▶ EXERCISE GOAL
In the records that follow, find each line with the word "front" and copy it.

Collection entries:

(** * clip: batch clipping of Landsat bands to a mask extent

    A shallow embedding of [src/src/utils.cpp] and of the driver in
    [src/src/main.cpp].

    - A [std::string] is a [list ascii] ([cstring]).
    - A [size_t] is a [Z] in [0, 2^64); [npos] is [2^64 - 1] and the
      unsigned addition wraps ([size_plus]), which the source relies on in
      [line.find("=") + 1] and in [find_last_not_of(..) + 1].
    - An [int] is a [Z] in [[-2^31, 2^31)]; [std::stoi] range-checks its
      result, [int_plus] wraps.
    - A C++ exception is the [Throw] branch of [outcome]; [std::stoi] and
      [std::string::substr] are the two throwing library calls the program
      uses.
    - A [double] is a primitive binary64 [float].
    - The file system, the vector-mask reader and the raster-clip primitive
      are external; the driver takes them as an [Env] record. *)

From Stdlib Require Import ZArith List Ascii String Bool Lia Floats.
Import ListNotations.
Open Scope Z_scope.

(* ================================================================== *)
(** * std::string *)

Definition cstring := list ascii.

(** String literals of the source. *)
Definition str (s : string) : cstring := list_ascii_of_string s.

Definition size_modulus : Z := 2 ^ 64.
Definition npos : Z := size_modulus - 1.
Definition size_plus (a b : Z) : Z := (a + b) mod size_modulus.
Definition size (s : cstring) : Z := Z.of_nat (List.length s).

Definition empty (s : cstring) : bool :=
  match s with [] => true | _ => false end.

(** [s.front()] and [s.back()]; the callers test [!s.empty()] first (or
    have validated the string as non-empty), the default stands for the
    undefined read on an empty string. *)
Definition front (s : cstring) : ascii := hd Ascii.zero s.
Definition back (s : cstring) : ascii := last s Ascii.zero.

Fixpoint cstring_eqb (a b : cstring) : bool :=
  match a, b with
  | [], [] => true
  | x :: a', y :: b' => Ascii.eqb x y && cstring_eqb a' b'
  | _, _ => false
  end.

Definition one_of (chars : cstring) (c : ascii) : bool :=
  existsb (Ascii.eqb c) chars.

(** First and last index at which a character predicate holds. *)
Fixpoint index_first (p : ascii -> bool) (s : cstring) : option nat :=
  match s with
  | [] => None
  | c :: t => if p c then Some O else option_map S (index_first p t)
  end.

Fixpoint index_last (p : ascii -> bool) (s : cstring) : option nat :=
  match s with
  | [] => None
  | c :: t =>
      match index_last p t with
      | Some i => Some (S i)
      | None => if p c then Some O else None
      end
  end.

Fixpoint starts_with (p s : cstring) : bool :=
  match p, s with
  | [], _ => true
  | a :: p', b :: s' => Ascii.eqb a b && starts_with p' s'
  | _ :: _, [] => false
  end.
(** * NumPy_Revised: a shallow embedding of the Decimal toolkit

    The development follows the Python package file by file:
    - [Dec]        the part of Python's [decimal] arithmetic the package
                   relies on (finite numbers, default traps, ROUND_HALF_EVEN);
    - values, exceptions and the state/error monad;
    - [condint.py], [stabilze.py], [maths_cleaned.py], [arrays.py];
    - the properties, one section per topic.

    Numbers are finite throughout: NaN and the infinities of [float] and
    [Decimal] are outside the model. *)

From Stdlib Require Import ZArith NArith QArith Qcanon String Ascii List Lia Bool.
From Stdlib Require Import DecimalString DecimalZ DecimalPos DecimalFacts.
From stdpp Require Import base option gmap strings list.

Set Warnings "-register-all".

Local Open Scope string_scope.
Local Open Scope Z_scope.

(** ** Exceptions and results *)

(** The exception classes that the package raises or lets through.
    Messages are kept where the source spells them. [Diverges] is not a
    Python exception: it stands for a [while] loop that has used up the
    bound the model puts on it, that is, for a call that does not return. *)
Inductive exn : Type :=
  | ValueError (msg : string)
  | StabilizeError (msg : string)
  | TypeError (msg : string)
  | AttributeError (msg : string)
  | IndexError
  | ZeroDivisionError
  | OverflowError
  | DecimalDivisionByZero
  | DecimalInvalidOperation
  | DecimalOverflow
  | Diverges.

(** [isinstance(e, ZeroDivisionError)]: the builtin class and
    [decimal.DivisionByZero], which derives from it. *)
Definition is_ZeroDivisionError (e : exn) : bool :=
  match e with
  | ZeroDivisionError | DecimalDivisionByZero => true
  | _ => false
  end.

Inductive result (A : Type) : Type :=
  | Ok (a : A)
  | Raise (e : exn).
Arguments Ok {A} a.
Arguments Raise {A} e.

Definition rbind {A B} (r : result A) (k : A -> result B) : result B :=
  match r with
  | Ok a => k a
  | Raise e => Raise e
  end.

Declare Scope res_scope.
Delimit Scope res_scope with res.
Notation "'let?' x ':=' r 'in' k" := (rbind r (fun x => k))
  (at level 10, x pattern, r at level 100, k at level 200) : res_scope.
Local Open Scope res_scope.

(** A list comprehension whose body may raise: the first failure wins. *)
Fixpoint rmap {A B} (f : A -> result B) (l : list A) : result (list B) :=
  match l with
  | [] => Ok []
  | x :: l' =>
      let? y := f x in
      let? ys := rmap f l' in
      Ok (y :: ys)
  end.

(** ** Decimal arithmetic *)

Module Dec.

(** A finite [Decimal]: sign, coefficient and exponent, as in
    [Decimal.as_tuple()]. *)
Record t : Type := mk { sign : bool; coeff : N; exp : Z }.

(** The arithmetic context: [getcontext()]. *)
Record context : Type := Context { prec : Z; Emax : Z; Emin : Z }.

Definition Etiny (c : context) : Z := Emin c - prec c + 1.
Definition Etop (c : context) : Z := Emax c - prec c + 1.

(** The default context with the precision the package installs. *)
Definition default (p : Z) : context :=
  {| prec := p; Emax := 999999; Emin := -999999 |}.

Definition pow10 (k : Z) : N := (10 ^ Z.to_N k)%N.

Fixpoint ndigits_fuel (fuel : nat) (n : N) : Z :=
  match fuel with
  | O => 1
  | S f => if (n <? 10)%N then 1 else 1 + ndigits_fuel f (n / 10)%N
  end.

(** [len(str(n))] *)
Definition ndigits (n : N) : Z := ndigits_fuel (N.size_nat n) n.

Definition is_zero (d : t) : bool := (coeff d =? 0)%N.

(** [adjusted()]: the exponent of the leading digit. *)
Definition adjusted (d : t) : Z := exp d + ndigits (coeff d) - 1.

(** [_round_half_even] on a coefficient of which the last [drop] digits
    go: 1 rounds up, 0 is exact, -1 truncates a nonzero tail. *)
Definition round_half_even (cf : N) (drop : Z) : Z :=
  let q := (cf / pow10 drop)%N in
  let r := (cf mod pow10 drop)%N in
  let half := (5 * pow10 (drop - 1))%N in
  if (r =? half)%N && N.even q then -1
  else if (half <=? r)%N then 1
  else if (r =? 0)%N then 0
  else -1.

(** [Decimal._fix]: round to the context, clamp = 0. Of the signals only
    Overflow is trapped. *)
Definition fix_ (c : context) (d : t) : result t :=
  if is_zero d then
    let new_exp := Z.min (Z.max (exp d) (Etiny c)) (Emax c) in
    Ok (mk (sign d) 0 new_exp)
  else
    let exp_min := ndigits (coeff d) + exp d - prec c in
    if Etop c <? exp_min then Raise DecimalOverflow
    else
      let exp_min := if exp_min <? Etiny c then Etiny c else exp_min in
      if exp d <? exp_min then
        let digits := ndigits (coeff d) + exp d - exp_min in
        let '(cf, ex) :=
          if digits <? 0 then (1%N, exp_min - 1) else (coeff d, exp d) in
        let drop := exp_min - ex in
        let changed := round_half_even cf drop in
        let kept := (cf / pow10 drop)%N in
        let '(cf', exp_min') :=
          if 0 <? changed then
            let up := (kept + 1)%N in
            if prec c <? ndigits up then ((up / 10)%N, exp_min + 1)
            else (up, exp_min)
          else (kept, exp_min) in
        if Etop c <? exp_min' then Raise DecimalOverflow
        else Ok (mk (sign d) cf' exp_min')
      else Ok d.

(** [Decimal._rescale(exp, ROUND_HALF_EVEN)] *)
Definition rescale (d : t) (e : Z) : t :=
  if is_zero d then mk (sign d) 0 e
  else if e <=? exp d then mk (sign d) (coeff d * pow10 (exp d - e))%N e
  else
    let digits := ndigits (coeff d) + exp d - e in
    let '(cf, ex) :=
      if digits <? 0 then (1%N, e - 1) else (coeff d, exp d) in
    let drop := e - ex in
    let changed := round_half_even cf drop in
    let kept := (cf / pow10 drop)%N in
    mk (sign d) (if changed =? 1 then (kept + 1)%N else kept) e.

(** [_normalize(op1, op2, prec)] on the working representations
    (coefficient, exponent): both leave with the same exponent. *)
Definition normalize (p : Z) (op1 op2 : N * Z) : (N * Z) * (N * Z) :=
  let swap := snd op1 <? snd op2 in
  let '(tmp, other) := if swap then (op2, op1) else (op1, op2) in
  let tmp_len := ndigits (fst tmp) in
  let other_len := ndigits (fst other) in
  let e := snd tmp + Z.min (-1) (tmp_len - p - 2) in
  let other := if other_len + snd other - 1 <? e then (1%N, e) else other in
  let tmp := ((fst tmp * pow10 (snd tmp - snd other))%N, snd other) in
  if swap then (other, tmp) else (tmp, other).

(** [Decimal.__add__] *)
Definition add (c : context) (a b : t) : result t :=
  let e := Z.min (exp a) (exp b) in
  if is_zero a && is_zero b then
    fix_ c (mk (sign a && sign b) 0 e)
  else if is_zero a then
    fix_ c (rescale b (Z.max e (exp b - prec c - 1)))
  else if is_zero b then
    fix_ c (rescale a (Z.max e (exp a - prec c - 1)))
  else
    let '((i1, e1), (i2, _)) :=
      normalize (prec c) (coeff a, exp a) (coeff b, exp b) in
    if negb (eqb (sign a) (sign b)) then
      if (i1 =? i2)%N then fix_ c (mk false 0 e)
      else if (i1 <? i2)%N then fix_ c (mk (sign b) (i2 - i1) e1)
      else fix_ c (mk (sign a) (i1 - i2) e1)
    else fix_ c (mk (sign a) (i1 + i2) e1).

Definition copy_negate (d : t) : t := mk (negb (sign d)) (coeff d) (exp d).
Definition copy_abs (d : t) : t := mk false (coeff d) (exp d).

(** [Decimal.__sub__] *)
Definition sub (c : context) (a b : t) : result t := add c a (copy_negate b).

(** [Decimal.__neg__] and [Decimal.__abs__] round, too. *)
Definition neg (c : context) (d : t) : result t :=
  if is_zero d then fix_ c (copy_abs d) else fix_ c (copy_negate d).

Definition abs (c : context) (d : t) : result t :=
  if sign d then neg c d else fix_ c d.

(** [Decimal.__mul__] *)
Definition mul (c : context) (a b : t) : result t :=
  let s := xorb (sign a) (sign b) in
  let e := exp a + exp b in
  if is_zero a || is_zero b then fix_ c (mk s 0 e)
  else fix_ c (mk s (coeff a * coeff b) e).

(** The loop of [__truediv__] that brings an exact quotient towards its
    ideal exponent. A nonzero coefficient loses a digit per turn, so its
    length bounds the turns. *)
Fixpoint strip_zeros (fuel : nat) (cf : N) (e ideal : Z) : N * Z :=
  match fuel with
  | O => (cf, e)
  | S f =>
      if (e <? ideal) && (cf mod 10 =? 0)%N
      then strip_zeros f (cf / 10)%N (e + 1) ideal
      else (cf, e)
  end.

(** [Decimal.__truediv__] *)
Definition truediv (c : context) (a b : t) : result t :=
  let s := xorb (sign a) (sign b) in
  if is_zero b then
    if is_zero a then Raise DecimalInvalidOperation
    else Raise DecimalDivisionByZero
  else if is_zero a then fix_ c (mk s 0 (exp a - exp b))
  else
    let shift := ndigits (coeff b) - ndigits (coeff a) + prec c + 1 in
    let e := exp a - exp b - shift in
    let '(q, r) :=
      if 0 <=? shift
      then N.div_eucl (coeff a * pow10 shift) (coeff b)
      else N.div_eucl (coeff a) (coeff b * pow10 (- shift)) in
    let '(q, e) :=
      if negb (r =? 0)%N then
        ((if (q mod 5 =? 0)%N then q + 1 else q)%N, e)
      else strip_zeros (Z.to_nat (ndigits q)) q e (exp a - exp b) in
    fix_ c (mk s q e).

▶ SOLVED EXERCISE
(** [s.front()] and [s.back()]; the callers test [!s.empty()] first (or
Definition front (s : cstring) : ascii := hd Ascii.zero s.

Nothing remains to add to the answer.